Dies in silent distance
Sleighbell clangor strong,
And the careless, merry,
Sorrow-troubling song.
NIKITIN.
THE BIRCH TREE
From bald and sun-parched earth it rises,
One lonely birch, high towering—
Upon its withered crown wide spreading,
Green leafage never more will sing.
Up to the rim of the horizon
Where veiling mists all soft enclose,
Runneth the blossoming of flowers,
The Steppe’s green ocean waving
flows.
In green enchantment stands the Kurgan,
Where evening dampness doth enfold,
The night descends with sleep and coolness,
The morning sunbeams touch with gold.
Yet loveless, helpless stands the birch tree—
In heaven’s grey, musing sad to
view,
And from its branches fall like tear-drops
The gleaming pearls of morning dew.
Scattered, alas! her tender leaflets,
In howling storms,—so far,
so wide!
Ne’er will the birch, to greet the Springtide,
Be fresh adorned in leafy pride!
NIKITIN.
NORTH AND SOUTH
Knowest thou the land of fragrance ardent glowing?

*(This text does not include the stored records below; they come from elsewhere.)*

(* ===== verification/RootMarkers.v ===== *)
(** * Root markers (client/root-markers.js)

    The marker of a root container: an own property of the node under a key that only this
    module knows. [markers] holds the property of each node; a mutation record and its
    cleanup record are kept by their identity, as in the module's WeakMaps. Containers have
    no marker of another copy of the module, and writing the property does not throw. *)
From S2P Require Import Prelude JsValue DomHost DomTree.

Section Markers.
Context {Node D : Type} `{!EqDecision Node} `{!Countable Node} `{!Host Node D} (heap : ref -> jsobject).

(** [mm_previousValue] is undefined when there was no marker. *)
Record markerMutation : Type := mkMarkerMutation {
  mm_active : bool;
  mm_container : Node;
  mm_hadOwnMarker : bool;
  mm_previousValue : value;
  mm_rootOwner : value }.

Record markerProperty : Type := mkMarkerProperty {
  mk_enumerable : bool;
  mk_valueState : string;
  mk_valueType : string }.
Record markerInspection : Type := mkInspection {
  mi_inspectable : bool;
  mi_nullCount : nat;
  mi_properties : list markerProperty;
  mi_propertyCount : nat;
  mi_truthyCount : nat }.

Record markerRecord : Type := mkMarkerRecord {
  mr_beforeMarker : markerInspection;
  mr_afterMarker : markerInspection;
  mr_hadPreviousMarker : bool;
  mr_previousValueState : string;
  mr_rootOwnerKind : value;
  mr_warning : option string }.
Record cleanupRecord : Type := mkCleanup {
  cu_beforeMarker : markerInspection;
  cu_afterMarker : markerInspection }.

Record markerState : Type := mkMarkers {
  markers : gmap Node value;
  nextMarkerRecord : N;
  privateRootMarkerMutationPayloads : gmap N (markerMutation * markerRecord);
  privateRootMarkerCleanupRecords : gmap N cleanupRecord }.

Definition setMarkers (m : gmap Node value) (s : markerState) : markerState :=
  mkMarkers m (nextMarkerRecord s) (privateRootMarkerMutationPayloads s)
    (privateRootMarkerCleanupRecords s).

Definition describeMarkerValue (v : value) : string :=
  match v with
  | VNull => "null"
  | VUndef => "undefined"
  | _ => if truthy v then "truthy" else "falsy"
  end.

Definition typeofMarker (v : value) : string :=
  match v with VNull => "null" | _ => typeof v end.

Definition markerProperties (m : gmap Node value) (container : Node) : list markerProperty :=
  match m !! container with
  | Some v => [mkMarkerProperty true (describeMarkerValue v) (typeofMarker v)]
  | None => []
  end.

Definition inspectContainerRootMarker (s : markerState) (container : domArg Node) : markerInspection :=
  match container with
  | inl v => mkInspection (isObjectLike v) 0 [] 0 0
  | inr n =>
      let properties := markerProperties (markers s) n in
      let withState st := length (List.filter (fun p => String.eqb (mk_valueState p) st) properties) in
      mkInspection true (withState "null") properties (length properties) (withState "truthy")
  end.

(** [container[internalContainerInstanceKey] || null] *)
Definition getContainerRoot (s : markerState) (container : domArg Node) : option value :=
  match container with
  | inl _ => None
  | inr n => v ← markers s !! n; if truthy v then Some v else None
  end.

Definition isContainerMarkedAsRoot (s : markerState) (container : domArg Node) : bool :=
  match getContainerRoot s container with Some _ => true | None => false end.

Definition hasLegacyRootMarker (d : D) (container : domArg Node) : res bool :=
  match container with
  | inl (VObj r) => let* v := get (heap r) "_reactRootContainer" in Ok (truthy v)
  | inl _ => Ok false
  | inr n => let* v := readProperty d n "_reactRootContainer" in Ok (truthy v)
  end.

(** The two warnings, by the type that [describeCreateRootWarning] gives them. *)
Definition legacyRootWarning : string := "legacy-root-container".
Definition duplicateCreateRootWarning : string := "duplicate-create-root".

Definition getCreateRootWarning (development : bool) (d : D) (s : markerState)
    (container : domArg Node) : res (option string) :=
  if negb development then Ok None
  else
    let* legacy := hasLegacyRootMarker d container in
    Ok (if legacy then Some legacyRootWarning
        else if isContainerMarkedAsRoot s container then Some duplicateCreateRootWarning else None).

Definition describeRootOwnerKind (rootOwner : value) : res value :=
  match rootOwner with
  | VNull => Ok (VStr "null")
  | VUndef => Ok (VStr "undefined")
  | VObj r =>
      let* kind := get (heap r) "kind" in
      if truthy kind then
        match kind with VSym _ d => Ok (VStr ("Symbol(" +:+ d +:+ ")")) | _ => Ok kind end
      else
        let* type := get (heap r) "$$typeof" in
        if truthy type then
          match type with VSym _ d => Ok (VStr ("Symbol(" +:+ d +:+ ")")) | _ => Ok type end
        else Ok (VStr "object")
  | _ => Ok (VStr (typeof rootOwner))
  end.

Definition MISSING_ROOT_OWNER : string := "FAST_REACT_DOM_MISSING_ROOT_OWNER".

(** [assertValidContainer] and the check of the owner, with the container's node. *)
Definition rootTarget (d : D) (rootOwner : value) (container : domArg Node) : res Node :=
  let* c := assertValidContainer d container in
  match c with
  | inl _ => hostError "FAST_REACT_DOM_INVALID_CONTAINER"
  | inr n => let* _ := require (negb (nullish rootOwner)) MISSING_ROOT_OWNER in Ok n
  end.

Definition markContainerAsRoot (d : D) (rootOwner : value) (container : domArg Node)
    (s : markerState) : effect markerState value :=
  do* n, s := pureStep (rootTarget d rootOwner container) s in
  (Ok rootOwner, setMarkers (<[n := rootOwner]> (markers s)) s).

Definition unmarkContainerAsRoot (d : D) (container : domArg Node) (s : markerState) :
    effect markerState unit :=
  do* c, s := pureStep (assertValidContainer d container) s in
  match c with
  | inl _ => (hostError "FAST_REACT_DOM_INVALID_CONTAINER", s)
  | inr n => (Ok tt, setMarkers (<[n := VNull]> (markers s)) s)
  end.

(** The identity of the returned record is the key of its payload. *)
Definition markContainerAsRootWithRevertRecord (development : bool) (d : D) (rootOwner : value)
    (container : domArg Node) (s : markerState) : effect markerState N :=
  do* n, s := pureStep (rootTarget d rootOwner container) s in
  let previous := markers s !! n in
  let previousValue := default VUndef previous in
  do* _, s := pureStep (require (nullish previousValue) "FAST_REACT_DOM_ROOT_MARKER_OCCUPIED") s in
  let beforeMarker := inspectContainerRootMarker s container in
  do* warning, s := pureStep (getCreateRootWarning development d s container) s in
  do* _, s := markContainerAsRoot d rootOwner container s in
  let afterMarker := inspectContainerRootMarker s container in
  do* rootOwnerKind, s := pureStep (describeRootOwnerKind rootOwner) s in
  let had := match previous with Some _ => true | None => false end in
  let record := mkMarkerRecord beforeMarker afterMarker had (describeMarkerValue previousValue)
                  rootOwnerKind warning in
  let id := nextMarkerRecord s in
  (Ok id,
   mkMarkers (markers s) (id + 1)
     (<[id := (mkMarkerMutation true n had previousValue rootOwner, record)]>
        (privateRootMarkerMutationPayloads s))
     (privateRootMarkerCleanupRecords s)).

Definition deactivate (p : markerMutation) : markerMutation :=
  mkMarkerMutation false (mm_container p) (mm_hadOwnMarker p) (mm_previousValue p) (mm_rootOwner p).

(** The marker that a revert puts back. *)
Definition revertedMarkers (p : markerMutation) (m : gmap Node value) : gmap Node value :=
  if mm_hadOwnMarker p then <[mm_container p := mm_previousValue p]> m else delete (mm_container p) m.

Definition revertContainerRootMarkerMutation (d : D) (record : option N) (s : markerState) :
    effect markerState cleanupRecord :=
  match (id ← record; p ← privateRootMarkerMutationPayloads s !! id; Some (id, p)) with
  | None => (hostError "FAST_REACT_DOM_INVALID_ROOT_MARKER_RECORD", s)
  | Some (id, (p, r)) =>
      match (if mm_active p then None else privateRootMarkerCleanupRecords s !! id) with
      | Some existingCleanup => (Ok existingCleanup, s)
      | None =>
          do* _, s := pureStep (assertValidContainer d (inr (mm_container p))) s in
          do* _, s := pureStep (require (strictEq (default VUndef (markers s !! mm_container p))
                                           (mm_rootOwner p)) "FAST_REACT_DOM_ROOT_MARKER_CHANGED") s in
          let beforeMarker := inspectContainerRootMarker s (inr (mm_container p)) in
          let s := setMarkers (revertedMarkers p (markers s)) s in
          let cleanup := mkCleanup beforeMarker (inspectContainerRootMarker s (inr (mm_container p))) in
          (Ok cleanup,
           mkMarkers (markers s) (nextMarkerRecord s)
             (<[id := (deactivate p, r)]> (privateRootMarkerMutationPayloads s))
             (<[id := cleanup]> (privateRootMarkerCleanupRecords s)))
      end
  end.
End Markers.
Arguments markerState Node {EqDecision0 Countable0}.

Where night sublimely sparkles on the flowing
Of the sea? Murmuring in starlight gleam—
Weaving about the heart a wonder dream?
Refulgent in the silvering moonbeams white,
In soft half darkness, gardens slumbering light;
Only the fountain’s iridescent foam
Upon the grass falls splashing down—
And images of Gods with lips of silence
Sunk in deep musing gaze on every side—
While, eloquent of fallen majesty,
Ruins entwined with ivy tendrils be?
Soft pictured on the valley’s verdant meadows
Dark cypress trees reflect their slender shadows;
Earth’s bosom blooming in fecundity—
And freedom here man’s joyful destiny.
Yet more than tropic’s soft abundance thralling,
My stormy North-land wilderness is calling!
Her snowflake flocks, her gleaming midnight frosts,
The glory of grim forests on her coasts,
Green tinted Steppes with distant bluish rim—
The trooping clouds in heaven’s spaces dim.
Unto the heart how the familiar cries!
The village mean that in the valley lies,
The wealthy cities’ towering majesty,
The empty snow-fields’ endless boundary,—
The changeful moods that all unbridled throng;
Spirit of Russia and of Russian song!
With joy now gushing forth,—with pain now
ringing—
Unto the hearer’s heart resistless singing.
Thou fairest picture! my breast with rapture sighs,
My spirits free, victorious arise!
A song breaks forth to Russia’s praise and glory,
And tears of joy, the while I muse, are flowing.
And jubilant the kindling heart must cry—
Hail Russia, Hail! Thy loyal son am I!